Review of Human Desire

Human Desire (1954)
9/10
Lang reunites Grahame, Ford for dark, smouldering Zola update
8 May 2001
Fresh from their exertions in Fritz Lang's superheated The Big Heat, Glenn Ford and Gloria Grahame (joined by Broderick Crawford) reunite for the director's recension of Zola's La Bete Humaine. This time, the heat is not so explosive, but this film's dense, acrid smokes smoulders away to the point of choking claustrophobia. Like Hitchcock's Strangers on a Train, the film opens with us criss-crossing a maze of railroad tracks, and the locomotives, cars and switching yards are never far away in this tale of abuse, frustration, adultery and homicides (plural) somewhere out in the prairie heartland. Grahame, when bad, is always good, but she's never been badder or better than here, as the young wife of the violently jealous Broderick Crawford. Glenn Ford, just mustered out of Korea, gets his brakeman's job back and chugs right into the middle of this marital discord.
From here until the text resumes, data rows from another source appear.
(* ===== verification/Spawn.v ===== *)
(** * Starting a program (user/lib/spawn.c)

    The state is the calling process (Uproc.v), whose files and memory [spawn] uses, together
    with the environments it makes: their page tables, status, and the two words of the trap
    frame that [spawn] sets. The system calls that name another environment are those of
    Fork.v, run on the tables of the process and of its children; they keep the counts of the
    references from other environments. *)

From Stdlib Require Import ZArith Lia.
From stdpp Require Import base numbers list gmap strings.
From S2P Require Import Prelude Mmu Str Wp KState Elf Signo Env TlbEx Syscall Fork.
From S2P Require Import Uproc Fd Ufile Upipe FdOps.

(** The fields [cp0_epc] and [regs[29]] of a child's [env_tf]. *)
Record start := mkStart { tf_epc : Z; tf_sp : Z }.

Record family := mkFamily {
  self : uproc;
  kids : gmap Z (gmap Z (Z * Z));
  newids : list Z;
  kid_mod : gmap Z Z;
  kid_status : gmap Z Z;
  kid_start : gmap Z start }.

Definition set_self (u : uproc) (s : family) : family :=
  mkFamily u (kids s) (newids s) (kid_mod s) (kid_status s) (kid_start s).
Definition set_kids (v : gmap Z (gmap Z (Z * Z))) (s : family) : family :=
  mkFamily (self s) v (newids s) (kid_mod s) (kid_status s) (kid_start s).
Definition set_start (v : gmap Z start) (s : family) : family :=
  mkFamily (self s) (kids s) (newids s) (kid_mod s) (kid_status s) v.

Abbreviation SP := (M family).

(** What the process does with its own memory and files. *)
Definition lift {A} (m : Uproc.U A) : SP A := zoom self set_self m.

(** ** References of the children to frames *)
Definition frames_in (t : gmap Z (Z * Z)) : list Z := map (fun kv => kv.2.1) (map_to_list t).
Definition kid_frames (k : gmap Z (gmap Z (Z * Z))) : list Z :=
  concat (map (fun kv => frames_in kv.2) (map_to_list k)).
Definition count (f : Z) (l : list Z) : Z := Z.of_nat (length (filter (fun g => g = f) l)).

(** The counts after the children's tables went from [old] to [new]. *)
Definition recount (old new : list Z) (o : gmap Z Z) : gmap Z Z :=
  foldr (fun f m => <[f := default 0 (o !! f) + count f new - count f old]> m) o (old ++ new).

Section Spawn.
(** The identifier of the process; how reads run; the longest string, and the most
    arguments, that are looked at. *)
Context (me : Z) (rounds : runs) (fuel : nat).

(** ** System calls *)
Definition to_world (s : family) : world :=
  mkWorld (<[me := pt (self s)]> (kids s)) (fm (self s)) (nextf (self s)) (answers (self s))
    (newids s) (kid_mod s) (kid_status s).

Definition of_world (w : world) (s : family) : family :=
  let kids' := delete me (tabs w) in
  let u := self s in
  mkFamily
    (mkU (tab w me) (fmem w) (Fork.nextf w) (recount (kid_frames (kids s)) (kid_frames kids') (others u))
      (Fork.answers w) (inbox u) (sent u) (codes u) (keys u) (cons u) (events u) (fsenv u) (fsipcbuf u) (tables u))
    kids' (ids w) (modentry w) (status w) (kid_start s).

Definition sys {A} (m : W A) : SP A := zoom to_world of_world m.

Definition is_kid (id : Z) (s : family) : bool := bool_decide (is_Some (kids s !! id)).

(** [envs[ENVX(child)].env_tf] with [cp0_epc] and [regs[29]] replaced. *)
Definition syscall_set_trapframe (child epc sp : Z) : SP Z :=
  e ← gets (is_kid child);
  if e : bool then modify (fun s => set_start (<[child := mkStart epc sp]> (kid_start s)) s) ;; mret 0
  else mret (- E_BAD_ENV).

Definition syscall_env_destroy (child : Z) : SP Z :=
  e ← gets (is_kid child);
  if e : bool then
    sys (modify (fun w => Fork.set_tabs (delete child (tabs w)) (Fork.set_status (delete child (status w)) w))) ;;
    mret 0
  else mret (- E_BAD_ENV).

(** ** init_stack *)

Fixpoint strlen_at (n : nat) (p : Z) : Uproc.U Z :=
  match n with
  | O => undef "the string does not end"
  | S n' => c ← ld8 p; if c =? 0 then mret 0 else l ← strlen_at n' (u32 (p + 1)); mret (l + 1)
  end.
Definition arg (argv i : Z) : Uproc.U Z := ld32 (u32 (argv + 4 * i)).

(** [for (argc = 0; argv[argc]; argc++)]: [argc] and [tot]. *)
Fixpoint count_args (n : nat) (argv argc tot : Z) : Uproc.U (Z * Z) :=
  match n with
  | O => undef "argv does not end"
  | S n' =>
      p ← arg argv argc;
      if p =? 0 then mret (argc, tot) else
      l ← strlen_at fuel p;
      count_args n' argv (argc + 1) (tot + (l + 1))
  end.

(** [for (j = 0; j < strlen(argv[i]); j++)]; returns [ctemp]. *)
Fixpoint copy_arg (n : nat) (argv i ctemp argv_temp j : Z) : Uproc.U Z :=
  p ← arg argv i;
  l ← strlen_at fuel p;
  if j <? l then
    match n with
    | O => undef "the argument does not end"
    | S n' => c ← ld8 argv_temp; st8 ctemp c ;; copy_arg n' argv i (u32 (ctemp + 1)) (u32 (argv_temp + 1)) (j + 1)
    end
  else mret ctemp.

(** [for (i = 0; i < argc; i++)]: [left] is [argc - i]. *)
Fixpoint copy_args (left : nat) (argv i ctemp : Z) : Uproc.U unit :=
  match left with
  | O => mret tt
  | S left' =>
      p ← arg argv i;
      ctemp ← copy_arg fuel argv i ctemp p 0;
      st8 ctemp 0 ;;
      copy_args left' argv (i + 1) (u32 (ctemp + 1))
  end.

(** [args[i] = ctemp]; returns the last [ctemp]. *)
Fixpoint point_args (left : nat) (args argv i ctemp : Z) : Uproc.U Z :=
  match left with
  | O => mret ctemp
  | S left' =>
      st32 (u32 (args + 4 * i)) ctemp ;;
      p ← arg argv i;
      l ← strlen_at fuel p;
      point_args left' args argv (i + 1) (u32 (ctemp + (l + 1)))
  end.

(** Where a place in the parent's page [UTEMP] is in the child's stack. *)
Definition in_child (a : Z) : Z := u32 (USTACKTOP - UTEMP - BY2PG + a).

(** The words and strings of the page; the result is [*init_sp]. *)
Definition fill_stack (argv argc tot : Z) : Uproc.U Z :=
  let strings := u32 (UTEMP + BY2PG - tot) in
  let args := u32 (UTEMP + BY2PG - ROUND tot 4 - 4 * (argc + 1)) in
  copy_args (Z.to_nat argc) argv 0 strings ;;
  ctemp ← point_args (Z.to_nat argc) args argv 0 (in_child strings);
  st32 (u32 (args + 4 * argc)) (u32 (ctemp - 1)) ;;
  st32 (u32 (args - 4)) (in_child args) ;;
  st32 (u32 (args - 8)) argc ;;
  mret (in_child (u32 (args - 8))).

(** The stack pointer, or the error code. *)
Definition init_stack (child argv : Z) : SP (cres Z) :=
  '(argc, tot) ← lift (count_args fuel argv 0 0);
  if BY2PG <? u32 (ROUND tot 4 + 4 * (argc + 3)) then mret (Err (- E_NO_MEM)) else
  r ← sys (mem_alloc me 0 UTEMP PTE_D);
  if r <? 0 then mret (Err r) else
  sp ← lift (fill_stack argv argc tot);
  r ← sys (mem_map me 0 UTEMP child (USTACKTOP - BY2PG) PTE_D);
  if r <? 0 then sys (mem_unmap me 0 UTEMP) ;; mret (Err r) else
  r ← sys (mem_unmap me 0 UTEMP);
  if r <? 0 then sys (mem_unmap me 0 UTEMP) ;; mret (Err r) else
  mret (Ok sp).

(** ** spawn *)

(** The callback of [elf_load_seg]; [src] is an offset from [bin]. *)
Definition spawn_mapper (child bin va offset perm : Z) (src : option Z) (len : Z) : SP Z :=
  r ← sys (mem_alloc me child va perm);
  if negb (r =? 0) then mret r else
  match src with
  | Some o =>
      r ← sys (mem_map me child va 0 UTEMP (Z.lor perm PTE_D));
      if negb (r =? 0) then sys (mem_unmap me child va) ;; mret r else
      lift (memcpy_loop (u32 (UTEMP + offset)) (u32 (bin + o)) (Z.to_nat len)) ;;
      sys (mem_unmap me 0 UTEMP)
  | None => mret 0
  end.

Definition ld16 (a : Z) : Uproc.U Z :=
  if a mod 2 =? 0 then x ← ld8 a; y ← ld8 (a + 1); mret (x + 256 * y) else undef "unaligned load".

(** [u_char elfbuf[512]]: the header, then each program header, is read into it. *)
Definition sizeof_elfbuf := 512.

Definition read_phdr (elfbuf : Z) : Uproc.U Elf32_Phdr :=
  ty ← ld32 elfbuf; po ← ld32 (elfbuf + 4); va ← ld32 (elfbuf + 8);
  fs ← ld32 (elfbuf + 16); ms ← ld32 (elfbuf + 20); fl ← ld32 (elfbuf + 24);
  mret (mkPhdr ty po va fs ms fl).

(** [ELF_FOREACH_PHDR_OFF]: [e_phnum] and [e_phentsize] are read from [elfbuf] again in each
    round, after the program header has been read over the start of the ELF header. [r] is the
    variable of the caller: on [goto err1] it has the result of the last [seek] or [readn]. *)
Fixpoint load_segments (n : nat) (child fd elfbuf idx ph_off r : Z) : SP (cres Z) :=
  phnum ← lift (ld16 (elfbuf + 44));
  if idx <? phnum then
    match n with
    | O => undef "the loop over the program headers does not end"
    | S n' =>
        r ← lift (seek fd ph_off);
        if r <? 0 then mret (Err r) else
        phentsize ← lift (ld16 (elfbuf + 42));
        if sizeof_elfbuf <? phentsize then undef "elfbuf overflows" else
        r ← lift (readn rounds fd elfbuf phentsize);
        if r <? 0 then mret (Err r) else
        ph ← lift (read_phdr elfbuf);
        ok ← (if p_type ph =? PT_LOAD then
                b ← lift (read_map fd (p_offset ph));
                match b with
                | Err _ => mret false
                | Ok bin => q ← elf_load_seg (spawn_mapper child bin) ph; mret (negb (q <? 0))
                end
              else mret true);
        if negb ok then mret (Err r) else
        phentsize ← lift (ld16 (elfbuf + 42));
        load_segments n' child fd elfbuf (idx + 1) (u32 (ph_off + phentsize)) r
    end
  else mret (Ok r).

(** One page of the parent: shared with the child when it is a library page. *)
Definition share_page (child pn : Z) : SP Z :=
  perm ← gets (fun s => Z.land (vpt (self s) pn) 4095);
  if hasbits perm PTE_V && hasbits perm PTE_LIBRARY then
    let va := pn * BY2PG in
    r ← sys (mem_map me 0 va child va perm);
    mret (if r <? 0 then r else 0)
  else mret 0.

(** The loops over [pdeno] and [pteno]. *)
Definition share_library (child : Z) : SP Z :=
  for_err (zseq 0 (Z.to_nat (PDX USTACKTOP + 1))) (fun pdeno =>
    v ← gets (fun s => vpd_valid me (to_world s) pdeno);
    if v : bool then for_err (zseq (pdeno * 1024) 1024) (share_page child) else mret 0).

Definition err (fd r : Z) : SP Z := lift (close rounds fd) ;; mret r.
Definition err1 (child fd r : Z) : SP Z := syscall_env_destroy child ;; err fd r.
Definition err2 (child r : Z) : SP Z := syscall_env_destroy child ;; mret r.

(** After the segments: the registers, the shared pages, the status. *)
Definition start_child (child entrypoint sp : Z) : SP Z :=
  r ← syscall_set_trapframe child entrypoint sp;
  if negb (r =? 0) then err2 child r else
  r ← share_library child;
  if r <? 0 then err2 child r else
  r ← sys (set_env_status me child ENV_RUNNABLE);
  if r <? 0 then err2 child r else
  mret (s32 child).

(** [elfbuf] is the address of that local variable. [child] is a [u_int]: the test for a
    negative result of [syscall_exofork] never succeeds. *)
Definition spawn (prog : list Z) (argv elfbuf : Z) : SP Z :=
  fd ← lift (open prog O_RDONLY);
  let fd := s32 fd in
  if fd <? 0 then mret fd else
  r ← lift (readn rounds fd elfbuf sizeof_Ehdr);
  if negb (r =? sizeof_Ehdr) then err fd r else
  hdr ← lift (ld_bytes elfbuf (Z.to_nat sizeof_Ehdr));
  match elf_from hdr sizeof_Ehdr with
  | None => err fd (- E_NOT_EXEC)
  | Some ehdr =>
      c ← sys exofork;
      let child := u32 c in
      if child <? 0 then err fd child else
      st ← init_stack child argv;
      match st with
      | Err _ => err1 child fd r
      | Ok sp =>
          ph_off ← lift (ld32 (elfbuf + 28));
          q ← load_segments (Z.to_nat 65536) child fd elfbuf 0 ph_off r;
          match q with
          | Err r => err1 child fd r
          | Ok _ =>
              lift (close rounds fd) ;;
              start_child child (e_entry ehdr) sp
          end
      end
  end.

(** [spawnl(prog, arg0, ...)]: the arguments are an array on the caller's stack, at [args]. *)
Definition spawnl (prog : list Z) (args elfbuf : Z) : SP Z := spawn prog args elfbuf.
End Spawn.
Lang tightens the screws slowly and expertly for the full 90 minutes of this midwestern nightmare (the final words of which, unspoken, are: "Trenton makes, the world takes," read backwards on a railway trestle). This is a canonical work of film noir, left -- like too many others -- in unviewed obscurity. It's every bit the equal of The Big Heat or Scarlet Street.